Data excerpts
* * * * * * *

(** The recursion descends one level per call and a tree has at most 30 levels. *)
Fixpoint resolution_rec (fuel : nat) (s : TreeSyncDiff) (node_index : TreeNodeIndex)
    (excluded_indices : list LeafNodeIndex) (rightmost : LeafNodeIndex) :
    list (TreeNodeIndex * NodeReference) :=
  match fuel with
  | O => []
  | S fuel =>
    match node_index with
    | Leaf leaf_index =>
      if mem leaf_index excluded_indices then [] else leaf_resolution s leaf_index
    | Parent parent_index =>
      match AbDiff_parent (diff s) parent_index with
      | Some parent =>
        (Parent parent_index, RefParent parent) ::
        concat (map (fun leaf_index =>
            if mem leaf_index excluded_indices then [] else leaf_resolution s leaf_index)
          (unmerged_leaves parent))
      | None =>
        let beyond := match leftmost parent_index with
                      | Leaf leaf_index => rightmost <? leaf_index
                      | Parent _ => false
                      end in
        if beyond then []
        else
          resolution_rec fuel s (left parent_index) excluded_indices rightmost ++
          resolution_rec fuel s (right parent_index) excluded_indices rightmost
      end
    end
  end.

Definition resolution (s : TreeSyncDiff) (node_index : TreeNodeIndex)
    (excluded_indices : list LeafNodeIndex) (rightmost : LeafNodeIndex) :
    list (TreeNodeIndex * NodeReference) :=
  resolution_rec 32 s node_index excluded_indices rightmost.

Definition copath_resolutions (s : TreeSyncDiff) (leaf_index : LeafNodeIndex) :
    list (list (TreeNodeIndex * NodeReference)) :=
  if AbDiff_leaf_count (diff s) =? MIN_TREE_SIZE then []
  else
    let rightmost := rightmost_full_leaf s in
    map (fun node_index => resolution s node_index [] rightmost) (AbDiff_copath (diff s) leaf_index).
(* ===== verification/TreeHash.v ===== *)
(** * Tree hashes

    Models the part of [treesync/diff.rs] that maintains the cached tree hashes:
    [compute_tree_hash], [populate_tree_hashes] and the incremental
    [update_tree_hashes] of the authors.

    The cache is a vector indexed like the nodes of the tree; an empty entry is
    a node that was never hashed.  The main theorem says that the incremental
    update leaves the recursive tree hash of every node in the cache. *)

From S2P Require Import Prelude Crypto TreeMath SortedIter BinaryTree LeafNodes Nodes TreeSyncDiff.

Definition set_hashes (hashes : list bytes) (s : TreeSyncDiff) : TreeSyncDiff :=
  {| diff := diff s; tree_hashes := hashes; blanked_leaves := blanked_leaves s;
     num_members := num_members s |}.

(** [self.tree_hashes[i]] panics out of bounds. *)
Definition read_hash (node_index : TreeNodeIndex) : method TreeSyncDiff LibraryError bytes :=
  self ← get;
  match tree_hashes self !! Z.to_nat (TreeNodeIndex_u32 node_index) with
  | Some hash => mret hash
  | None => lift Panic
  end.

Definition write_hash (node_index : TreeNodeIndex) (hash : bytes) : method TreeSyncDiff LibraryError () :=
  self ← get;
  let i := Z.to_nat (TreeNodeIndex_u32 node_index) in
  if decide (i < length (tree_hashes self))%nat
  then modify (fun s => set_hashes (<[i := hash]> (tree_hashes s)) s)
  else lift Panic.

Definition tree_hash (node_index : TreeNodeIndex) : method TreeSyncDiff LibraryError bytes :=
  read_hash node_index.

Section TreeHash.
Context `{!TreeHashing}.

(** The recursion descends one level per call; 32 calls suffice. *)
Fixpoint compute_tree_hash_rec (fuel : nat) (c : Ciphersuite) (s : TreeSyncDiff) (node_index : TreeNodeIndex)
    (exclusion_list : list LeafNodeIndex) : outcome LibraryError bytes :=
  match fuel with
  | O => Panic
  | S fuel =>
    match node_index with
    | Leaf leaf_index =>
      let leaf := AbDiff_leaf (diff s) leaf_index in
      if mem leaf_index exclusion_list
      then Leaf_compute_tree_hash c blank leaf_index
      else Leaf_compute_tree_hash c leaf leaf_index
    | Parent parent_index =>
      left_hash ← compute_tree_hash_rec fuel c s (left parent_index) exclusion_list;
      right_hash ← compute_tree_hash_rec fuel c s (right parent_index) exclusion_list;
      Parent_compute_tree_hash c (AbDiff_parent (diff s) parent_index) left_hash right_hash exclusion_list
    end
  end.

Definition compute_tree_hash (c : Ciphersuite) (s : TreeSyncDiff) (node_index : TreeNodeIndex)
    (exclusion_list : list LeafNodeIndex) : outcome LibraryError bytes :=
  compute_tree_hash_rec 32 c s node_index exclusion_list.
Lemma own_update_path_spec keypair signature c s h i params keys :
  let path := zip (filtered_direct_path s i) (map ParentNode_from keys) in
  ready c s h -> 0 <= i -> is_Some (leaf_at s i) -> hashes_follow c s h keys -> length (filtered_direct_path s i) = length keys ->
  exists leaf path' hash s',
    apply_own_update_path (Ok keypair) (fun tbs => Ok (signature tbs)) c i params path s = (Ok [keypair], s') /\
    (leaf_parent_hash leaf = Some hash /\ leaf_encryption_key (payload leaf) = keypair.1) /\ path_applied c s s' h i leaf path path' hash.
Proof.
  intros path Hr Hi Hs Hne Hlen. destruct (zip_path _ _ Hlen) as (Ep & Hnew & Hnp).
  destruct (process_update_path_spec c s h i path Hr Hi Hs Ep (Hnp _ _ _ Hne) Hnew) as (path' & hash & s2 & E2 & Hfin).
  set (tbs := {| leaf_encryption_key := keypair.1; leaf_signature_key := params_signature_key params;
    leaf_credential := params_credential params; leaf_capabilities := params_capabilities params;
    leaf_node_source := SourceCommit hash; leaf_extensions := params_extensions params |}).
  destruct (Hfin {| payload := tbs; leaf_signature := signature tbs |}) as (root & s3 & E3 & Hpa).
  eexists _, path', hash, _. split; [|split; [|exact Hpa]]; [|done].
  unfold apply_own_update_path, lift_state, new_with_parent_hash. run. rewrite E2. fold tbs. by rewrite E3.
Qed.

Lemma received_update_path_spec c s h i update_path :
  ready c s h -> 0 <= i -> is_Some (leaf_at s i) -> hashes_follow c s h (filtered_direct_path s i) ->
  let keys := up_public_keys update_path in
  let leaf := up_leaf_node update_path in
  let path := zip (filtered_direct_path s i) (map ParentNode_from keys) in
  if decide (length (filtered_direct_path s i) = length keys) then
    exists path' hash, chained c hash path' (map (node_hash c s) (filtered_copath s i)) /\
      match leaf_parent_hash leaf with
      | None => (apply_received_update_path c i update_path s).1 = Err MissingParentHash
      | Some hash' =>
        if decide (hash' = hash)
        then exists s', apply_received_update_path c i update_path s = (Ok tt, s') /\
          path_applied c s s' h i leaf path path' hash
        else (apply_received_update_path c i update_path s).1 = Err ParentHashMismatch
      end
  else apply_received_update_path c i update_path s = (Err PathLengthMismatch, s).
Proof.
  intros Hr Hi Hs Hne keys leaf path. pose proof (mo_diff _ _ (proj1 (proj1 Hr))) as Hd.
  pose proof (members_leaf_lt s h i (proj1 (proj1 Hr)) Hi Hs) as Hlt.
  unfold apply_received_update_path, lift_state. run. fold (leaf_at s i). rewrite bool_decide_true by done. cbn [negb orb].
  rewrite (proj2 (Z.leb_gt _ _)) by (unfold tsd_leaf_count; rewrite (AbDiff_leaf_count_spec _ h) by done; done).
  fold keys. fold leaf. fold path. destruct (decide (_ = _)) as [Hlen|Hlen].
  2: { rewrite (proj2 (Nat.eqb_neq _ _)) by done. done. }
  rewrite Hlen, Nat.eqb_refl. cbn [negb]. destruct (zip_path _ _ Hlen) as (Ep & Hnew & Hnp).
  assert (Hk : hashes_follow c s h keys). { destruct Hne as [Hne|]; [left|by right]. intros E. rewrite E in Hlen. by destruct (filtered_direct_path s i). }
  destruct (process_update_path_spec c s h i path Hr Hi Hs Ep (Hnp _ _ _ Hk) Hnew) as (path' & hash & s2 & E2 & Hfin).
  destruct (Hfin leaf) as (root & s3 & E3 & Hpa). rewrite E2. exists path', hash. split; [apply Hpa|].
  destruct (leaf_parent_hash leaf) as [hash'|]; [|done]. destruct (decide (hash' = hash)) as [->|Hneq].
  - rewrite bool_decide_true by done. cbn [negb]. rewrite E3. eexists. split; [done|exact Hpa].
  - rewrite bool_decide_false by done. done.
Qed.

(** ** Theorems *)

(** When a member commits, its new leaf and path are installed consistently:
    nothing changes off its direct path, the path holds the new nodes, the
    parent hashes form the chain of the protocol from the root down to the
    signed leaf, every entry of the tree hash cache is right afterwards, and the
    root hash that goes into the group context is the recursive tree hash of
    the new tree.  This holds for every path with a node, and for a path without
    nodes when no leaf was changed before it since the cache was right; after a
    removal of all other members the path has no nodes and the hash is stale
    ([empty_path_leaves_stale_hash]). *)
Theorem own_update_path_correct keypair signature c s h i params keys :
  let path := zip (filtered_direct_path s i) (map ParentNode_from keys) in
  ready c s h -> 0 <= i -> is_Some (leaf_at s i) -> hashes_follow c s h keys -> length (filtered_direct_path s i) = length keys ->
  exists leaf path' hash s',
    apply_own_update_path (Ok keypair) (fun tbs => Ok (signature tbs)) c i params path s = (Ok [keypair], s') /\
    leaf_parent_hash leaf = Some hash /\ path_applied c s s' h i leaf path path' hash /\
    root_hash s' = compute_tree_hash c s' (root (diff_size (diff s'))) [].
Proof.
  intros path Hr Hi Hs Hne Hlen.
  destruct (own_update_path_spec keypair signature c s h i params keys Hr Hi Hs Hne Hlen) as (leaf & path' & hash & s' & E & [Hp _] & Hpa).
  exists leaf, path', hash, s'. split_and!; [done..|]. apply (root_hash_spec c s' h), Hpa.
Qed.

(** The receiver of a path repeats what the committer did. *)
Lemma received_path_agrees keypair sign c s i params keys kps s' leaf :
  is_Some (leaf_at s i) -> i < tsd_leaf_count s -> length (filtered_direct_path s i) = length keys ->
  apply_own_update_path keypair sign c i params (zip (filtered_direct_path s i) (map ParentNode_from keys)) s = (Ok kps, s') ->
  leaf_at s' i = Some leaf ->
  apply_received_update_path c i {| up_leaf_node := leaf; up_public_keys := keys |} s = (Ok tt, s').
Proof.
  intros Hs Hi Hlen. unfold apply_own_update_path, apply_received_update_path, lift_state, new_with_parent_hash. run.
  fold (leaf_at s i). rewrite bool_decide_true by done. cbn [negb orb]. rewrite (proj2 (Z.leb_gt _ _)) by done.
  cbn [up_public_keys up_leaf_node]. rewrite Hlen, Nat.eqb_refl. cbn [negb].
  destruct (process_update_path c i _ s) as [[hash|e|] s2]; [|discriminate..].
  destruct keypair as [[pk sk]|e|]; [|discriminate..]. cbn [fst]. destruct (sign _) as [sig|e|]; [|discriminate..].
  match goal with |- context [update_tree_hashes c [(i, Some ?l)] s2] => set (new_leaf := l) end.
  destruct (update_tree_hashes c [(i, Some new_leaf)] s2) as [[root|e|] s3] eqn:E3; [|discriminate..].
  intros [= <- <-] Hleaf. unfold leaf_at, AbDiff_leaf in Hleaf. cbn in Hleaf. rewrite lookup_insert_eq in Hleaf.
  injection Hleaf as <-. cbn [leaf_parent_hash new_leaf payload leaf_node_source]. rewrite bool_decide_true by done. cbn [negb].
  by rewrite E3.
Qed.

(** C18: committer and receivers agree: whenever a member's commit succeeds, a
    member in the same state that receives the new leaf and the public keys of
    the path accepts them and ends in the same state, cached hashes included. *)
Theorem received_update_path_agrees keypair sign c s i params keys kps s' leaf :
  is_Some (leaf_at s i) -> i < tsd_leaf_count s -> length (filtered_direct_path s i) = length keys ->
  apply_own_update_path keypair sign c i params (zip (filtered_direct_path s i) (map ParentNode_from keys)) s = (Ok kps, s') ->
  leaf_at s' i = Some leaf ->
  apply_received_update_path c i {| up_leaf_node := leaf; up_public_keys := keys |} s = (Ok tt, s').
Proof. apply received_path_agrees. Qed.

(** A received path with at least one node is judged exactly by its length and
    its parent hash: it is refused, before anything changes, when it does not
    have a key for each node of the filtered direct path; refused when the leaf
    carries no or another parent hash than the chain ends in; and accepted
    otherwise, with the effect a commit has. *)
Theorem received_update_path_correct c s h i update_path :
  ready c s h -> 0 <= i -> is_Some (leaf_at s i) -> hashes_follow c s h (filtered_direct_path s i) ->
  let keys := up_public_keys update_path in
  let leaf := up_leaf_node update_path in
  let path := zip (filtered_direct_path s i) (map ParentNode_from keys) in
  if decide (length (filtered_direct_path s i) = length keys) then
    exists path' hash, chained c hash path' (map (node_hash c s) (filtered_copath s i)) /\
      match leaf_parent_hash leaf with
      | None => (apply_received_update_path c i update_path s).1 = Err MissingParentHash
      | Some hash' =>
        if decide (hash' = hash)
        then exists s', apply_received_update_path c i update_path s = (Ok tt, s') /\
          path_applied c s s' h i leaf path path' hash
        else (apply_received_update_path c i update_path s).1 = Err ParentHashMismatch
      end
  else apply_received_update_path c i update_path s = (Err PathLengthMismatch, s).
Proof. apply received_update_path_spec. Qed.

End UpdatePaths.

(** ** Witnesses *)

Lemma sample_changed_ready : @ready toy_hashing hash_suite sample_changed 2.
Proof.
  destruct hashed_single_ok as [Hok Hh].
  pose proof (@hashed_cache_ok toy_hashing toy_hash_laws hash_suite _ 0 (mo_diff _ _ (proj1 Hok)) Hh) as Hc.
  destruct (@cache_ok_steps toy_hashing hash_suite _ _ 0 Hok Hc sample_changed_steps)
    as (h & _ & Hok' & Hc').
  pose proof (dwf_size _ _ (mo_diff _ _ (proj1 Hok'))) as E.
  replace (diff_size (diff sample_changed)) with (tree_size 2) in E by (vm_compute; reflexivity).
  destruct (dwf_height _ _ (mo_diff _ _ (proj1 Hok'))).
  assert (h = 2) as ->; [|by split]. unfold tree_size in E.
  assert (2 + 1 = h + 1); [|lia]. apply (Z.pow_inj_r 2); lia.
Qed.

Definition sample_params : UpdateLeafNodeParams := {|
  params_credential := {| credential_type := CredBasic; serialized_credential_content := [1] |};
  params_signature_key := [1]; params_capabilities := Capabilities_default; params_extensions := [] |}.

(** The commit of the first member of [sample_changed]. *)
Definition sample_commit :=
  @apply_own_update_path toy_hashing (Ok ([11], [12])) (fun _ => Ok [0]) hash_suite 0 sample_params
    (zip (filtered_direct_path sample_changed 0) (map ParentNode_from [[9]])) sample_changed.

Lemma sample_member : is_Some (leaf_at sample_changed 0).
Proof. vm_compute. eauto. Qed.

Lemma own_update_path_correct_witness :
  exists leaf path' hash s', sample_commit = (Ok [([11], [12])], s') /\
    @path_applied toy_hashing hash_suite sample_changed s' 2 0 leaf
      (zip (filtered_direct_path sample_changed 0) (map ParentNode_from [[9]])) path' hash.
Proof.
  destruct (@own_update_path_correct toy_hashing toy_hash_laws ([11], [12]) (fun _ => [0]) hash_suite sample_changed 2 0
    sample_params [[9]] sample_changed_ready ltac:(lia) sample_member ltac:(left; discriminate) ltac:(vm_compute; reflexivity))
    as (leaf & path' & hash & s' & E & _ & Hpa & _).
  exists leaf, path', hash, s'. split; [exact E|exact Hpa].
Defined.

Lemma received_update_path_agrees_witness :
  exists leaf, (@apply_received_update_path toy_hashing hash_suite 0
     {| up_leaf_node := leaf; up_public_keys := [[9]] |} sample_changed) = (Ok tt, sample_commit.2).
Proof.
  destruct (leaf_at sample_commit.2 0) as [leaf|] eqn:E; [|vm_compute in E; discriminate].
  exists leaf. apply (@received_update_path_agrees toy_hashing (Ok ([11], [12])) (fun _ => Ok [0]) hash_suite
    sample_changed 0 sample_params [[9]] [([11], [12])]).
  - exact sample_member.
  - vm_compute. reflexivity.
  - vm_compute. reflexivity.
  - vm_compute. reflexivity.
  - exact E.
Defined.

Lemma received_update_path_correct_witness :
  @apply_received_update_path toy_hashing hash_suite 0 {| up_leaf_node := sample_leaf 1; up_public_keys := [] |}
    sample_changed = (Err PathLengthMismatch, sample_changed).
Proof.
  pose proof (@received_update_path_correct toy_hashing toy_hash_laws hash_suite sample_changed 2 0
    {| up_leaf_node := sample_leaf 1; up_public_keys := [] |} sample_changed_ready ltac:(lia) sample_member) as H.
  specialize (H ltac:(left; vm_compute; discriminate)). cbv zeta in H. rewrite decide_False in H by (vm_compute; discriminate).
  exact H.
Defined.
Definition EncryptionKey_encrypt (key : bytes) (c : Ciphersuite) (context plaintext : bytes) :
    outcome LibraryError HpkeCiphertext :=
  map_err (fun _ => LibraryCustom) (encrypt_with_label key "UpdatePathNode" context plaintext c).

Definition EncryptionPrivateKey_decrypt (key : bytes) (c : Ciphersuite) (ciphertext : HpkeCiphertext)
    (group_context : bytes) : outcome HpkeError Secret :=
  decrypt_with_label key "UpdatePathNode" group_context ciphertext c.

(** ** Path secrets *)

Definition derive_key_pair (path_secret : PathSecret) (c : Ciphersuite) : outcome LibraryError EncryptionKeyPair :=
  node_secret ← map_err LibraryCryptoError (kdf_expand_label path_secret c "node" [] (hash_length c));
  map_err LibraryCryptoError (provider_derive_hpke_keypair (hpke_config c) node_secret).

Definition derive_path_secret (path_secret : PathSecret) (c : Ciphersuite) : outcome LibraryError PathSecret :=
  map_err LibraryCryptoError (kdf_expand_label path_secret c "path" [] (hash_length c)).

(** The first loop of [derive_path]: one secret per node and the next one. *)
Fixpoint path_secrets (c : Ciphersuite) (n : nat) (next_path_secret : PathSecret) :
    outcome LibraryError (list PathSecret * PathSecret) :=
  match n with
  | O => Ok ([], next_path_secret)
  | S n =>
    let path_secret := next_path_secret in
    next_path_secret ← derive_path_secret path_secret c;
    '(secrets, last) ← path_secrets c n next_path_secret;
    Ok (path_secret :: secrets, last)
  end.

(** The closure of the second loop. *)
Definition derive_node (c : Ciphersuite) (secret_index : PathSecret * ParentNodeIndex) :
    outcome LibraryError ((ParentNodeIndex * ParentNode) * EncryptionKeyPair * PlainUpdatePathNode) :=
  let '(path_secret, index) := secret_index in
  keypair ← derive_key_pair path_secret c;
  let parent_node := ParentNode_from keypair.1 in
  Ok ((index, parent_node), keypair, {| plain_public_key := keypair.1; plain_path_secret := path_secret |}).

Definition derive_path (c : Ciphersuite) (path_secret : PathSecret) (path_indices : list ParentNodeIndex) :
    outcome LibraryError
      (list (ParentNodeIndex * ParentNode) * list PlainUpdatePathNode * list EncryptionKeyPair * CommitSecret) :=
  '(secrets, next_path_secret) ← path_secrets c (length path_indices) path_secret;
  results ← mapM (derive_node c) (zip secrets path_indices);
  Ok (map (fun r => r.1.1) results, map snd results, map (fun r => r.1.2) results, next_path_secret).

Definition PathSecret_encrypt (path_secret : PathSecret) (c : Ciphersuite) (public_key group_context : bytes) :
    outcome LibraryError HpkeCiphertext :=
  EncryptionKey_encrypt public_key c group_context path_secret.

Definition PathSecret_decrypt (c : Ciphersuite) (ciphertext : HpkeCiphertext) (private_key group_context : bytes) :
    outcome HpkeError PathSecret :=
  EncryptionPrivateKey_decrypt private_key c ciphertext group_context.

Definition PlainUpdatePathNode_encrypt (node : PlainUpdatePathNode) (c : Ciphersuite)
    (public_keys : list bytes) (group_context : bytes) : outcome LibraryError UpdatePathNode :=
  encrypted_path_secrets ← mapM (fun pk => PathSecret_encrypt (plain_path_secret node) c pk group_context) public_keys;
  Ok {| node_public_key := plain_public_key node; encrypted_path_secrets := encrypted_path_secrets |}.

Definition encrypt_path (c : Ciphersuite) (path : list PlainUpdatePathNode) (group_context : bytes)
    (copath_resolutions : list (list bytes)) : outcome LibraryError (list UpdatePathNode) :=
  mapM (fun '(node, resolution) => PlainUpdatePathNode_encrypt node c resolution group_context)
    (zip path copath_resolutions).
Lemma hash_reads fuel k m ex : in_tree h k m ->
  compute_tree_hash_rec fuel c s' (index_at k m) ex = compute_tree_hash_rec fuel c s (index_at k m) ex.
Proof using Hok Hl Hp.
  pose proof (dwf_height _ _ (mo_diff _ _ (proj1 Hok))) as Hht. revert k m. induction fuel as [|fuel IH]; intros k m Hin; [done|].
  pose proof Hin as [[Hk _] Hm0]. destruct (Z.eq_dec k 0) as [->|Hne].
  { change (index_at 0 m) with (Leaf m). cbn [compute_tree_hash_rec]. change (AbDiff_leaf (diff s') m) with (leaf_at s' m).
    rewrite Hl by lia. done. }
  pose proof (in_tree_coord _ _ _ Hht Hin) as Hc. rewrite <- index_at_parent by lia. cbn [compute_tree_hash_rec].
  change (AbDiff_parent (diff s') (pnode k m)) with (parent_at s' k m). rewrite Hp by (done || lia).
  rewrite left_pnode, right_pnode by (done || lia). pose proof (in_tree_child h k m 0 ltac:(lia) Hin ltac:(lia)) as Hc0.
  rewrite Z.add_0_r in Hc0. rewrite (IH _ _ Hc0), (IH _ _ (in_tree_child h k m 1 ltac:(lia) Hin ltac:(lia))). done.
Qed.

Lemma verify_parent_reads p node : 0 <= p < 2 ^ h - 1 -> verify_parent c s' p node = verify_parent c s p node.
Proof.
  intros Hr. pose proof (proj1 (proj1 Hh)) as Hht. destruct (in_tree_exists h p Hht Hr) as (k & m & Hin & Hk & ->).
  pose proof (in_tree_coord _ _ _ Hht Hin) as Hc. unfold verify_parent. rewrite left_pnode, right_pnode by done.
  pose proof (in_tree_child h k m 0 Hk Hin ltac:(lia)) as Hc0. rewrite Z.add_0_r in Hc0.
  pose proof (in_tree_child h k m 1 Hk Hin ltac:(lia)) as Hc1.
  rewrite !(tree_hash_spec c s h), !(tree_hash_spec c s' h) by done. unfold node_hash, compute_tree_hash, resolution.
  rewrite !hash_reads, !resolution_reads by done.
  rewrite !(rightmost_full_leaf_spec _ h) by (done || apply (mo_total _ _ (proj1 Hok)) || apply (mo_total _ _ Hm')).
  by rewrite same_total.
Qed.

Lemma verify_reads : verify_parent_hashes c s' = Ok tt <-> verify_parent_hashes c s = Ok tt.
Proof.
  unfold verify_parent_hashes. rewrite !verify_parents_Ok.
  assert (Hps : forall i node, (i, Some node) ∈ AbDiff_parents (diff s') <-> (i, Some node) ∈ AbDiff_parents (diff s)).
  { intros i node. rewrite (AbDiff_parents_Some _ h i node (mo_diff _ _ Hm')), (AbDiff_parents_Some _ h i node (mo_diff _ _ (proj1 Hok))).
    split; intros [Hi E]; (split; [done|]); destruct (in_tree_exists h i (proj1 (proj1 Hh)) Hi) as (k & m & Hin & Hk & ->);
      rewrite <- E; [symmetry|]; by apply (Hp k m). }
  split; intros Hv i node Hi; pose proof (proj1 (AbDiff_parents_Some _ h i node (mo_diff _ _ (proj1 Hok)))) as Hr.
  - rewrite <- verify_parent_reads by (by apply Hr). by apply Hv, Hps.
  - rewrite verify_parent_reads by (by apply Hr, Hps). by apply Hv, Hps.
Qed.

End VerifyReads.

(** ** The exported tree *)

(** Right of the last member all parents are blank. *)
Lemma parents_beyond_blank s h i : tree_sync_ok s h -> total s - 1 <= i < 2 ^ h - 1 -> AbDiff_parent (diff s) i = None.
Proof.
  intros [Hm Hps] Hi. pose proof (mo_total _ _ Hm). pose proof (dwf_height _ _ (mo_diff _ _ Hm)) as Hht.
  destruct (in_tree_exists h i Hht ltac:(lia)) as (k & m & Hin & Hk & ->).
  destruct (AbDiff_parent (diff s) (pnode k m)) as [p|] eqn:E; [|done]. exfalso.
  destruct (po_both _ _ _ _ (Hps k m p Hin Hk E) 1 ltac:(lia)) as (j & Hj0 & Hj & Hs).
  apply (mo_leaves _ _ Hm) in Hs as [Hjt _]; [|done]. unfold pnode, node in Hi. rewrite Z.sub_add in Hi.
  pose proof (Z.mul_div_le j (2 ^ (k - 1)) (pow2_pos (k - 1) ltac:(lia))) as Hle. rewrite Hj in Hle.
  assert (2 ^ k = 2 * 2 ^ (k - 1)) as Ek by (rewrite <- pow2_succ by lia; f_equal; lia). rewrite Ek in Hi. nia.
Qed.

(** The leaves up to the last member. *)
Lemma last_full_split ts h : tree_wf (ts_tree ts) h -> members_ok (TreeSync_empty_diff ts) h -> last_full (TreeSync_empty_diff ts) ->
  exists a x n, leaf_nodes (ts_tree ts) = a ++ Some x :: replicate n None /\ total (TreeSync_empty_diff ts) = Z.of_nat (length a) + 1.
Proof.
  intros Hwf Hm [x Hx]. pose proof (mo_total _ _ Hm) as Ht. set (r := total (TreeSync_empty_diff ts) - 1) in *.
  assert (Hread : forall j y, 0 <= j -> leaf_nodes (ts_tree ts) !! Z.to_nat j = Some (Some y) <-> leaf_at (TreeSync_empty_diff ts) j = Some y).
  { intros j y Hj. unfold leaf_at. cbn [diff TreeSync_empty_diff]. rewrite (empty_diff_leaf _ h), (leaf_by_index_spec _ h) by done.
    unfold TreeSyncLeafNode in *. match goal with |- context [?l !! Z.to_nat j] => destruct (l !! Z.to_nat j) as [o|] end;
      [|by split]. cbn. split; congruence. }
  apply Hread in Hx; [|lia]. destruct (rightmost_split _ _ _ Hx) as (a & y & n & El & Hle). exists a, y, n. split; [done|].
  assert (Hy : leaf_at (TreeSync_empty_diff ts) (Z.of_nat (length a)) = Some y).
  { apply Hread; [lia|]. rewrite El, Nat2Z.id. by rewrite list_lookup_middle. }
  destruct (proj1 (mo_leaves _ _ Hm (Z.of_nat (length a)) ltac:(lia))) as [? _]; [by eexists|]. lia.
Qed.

* * * * * * *

Prompt — Exactly repeat the lines above, from the opening line through the one with "(* ===== verification/TreeHash.v ===== *)", and include nothing else.

The answer —
(** The recursion descends one level per call and a tree has at most 30 levels. *)
Fixpoint resolution_rec (fuel : nat) (s : TreeSyncDiff) (node_index : TreeNodeIndex)
    (excluded_indices : list LeafNodeIndex) (rightmost : LeafNodeIndex) :
    list (TreeNodeIndex * NodeReference) :=
  match fuel with
  | O => []
  | S fuel =>
    match node_index with
    | Leaf leaf_index =>
      if mem leaf_index excluded_indices then [] else leaf_resolution s leaf_index
    | Parent parent_index =>
      match AbDiff_parent (diff s) parent_index with
      | Some parent =>
        (Parent parent_index, RefParent parent) ::
        concat (map (fun leaf_index =>
            if mem leaf_index excluded_indices then [] else leaf_resolution s leaf_index)
          (unmerged_leaves parent))
      | None =>
        let beyond := match leftmost parent_index with
                      | Leaf leaf_index => rightmost <? leaf_index
                      | Parent _ => false
                      end in
        if beyond then []
        else
          resolution_rec fuel s (left parent_index) excluded_indices rightmost ++
          resolution_rec fuel s (right parent_index) excluded_indices rightmost
      end
    end
  end.

Definition resolution (s : TreeSyncDiff) (node_index : TreeNodeIndex)
    (excluded_indices : list LeafNodeIndex) (rightmost : LeafNodeIndex) :
    list (TreeNodeIndex * NodeReference) :=
  resolution_rec 32 s node_index excluded_indices rightmost.

Definition copath_resolutions (s : TreeSyncDiff) (leaf_index : LeafNodeIndex) :
    list (list (TreeNodeIndex * NodeReference)) :=
  if AbDiff_leaf_count (diff s) =? MIN_TREE_SIZE then []
  else
    let rightmost := rightmost_full_leaf s in
    map (fun node_index => resolution s node_index [] rightmost) (AbDiff_copath (diff s) leaf_index).
(* ===== verification/TreeHash.v ===== *)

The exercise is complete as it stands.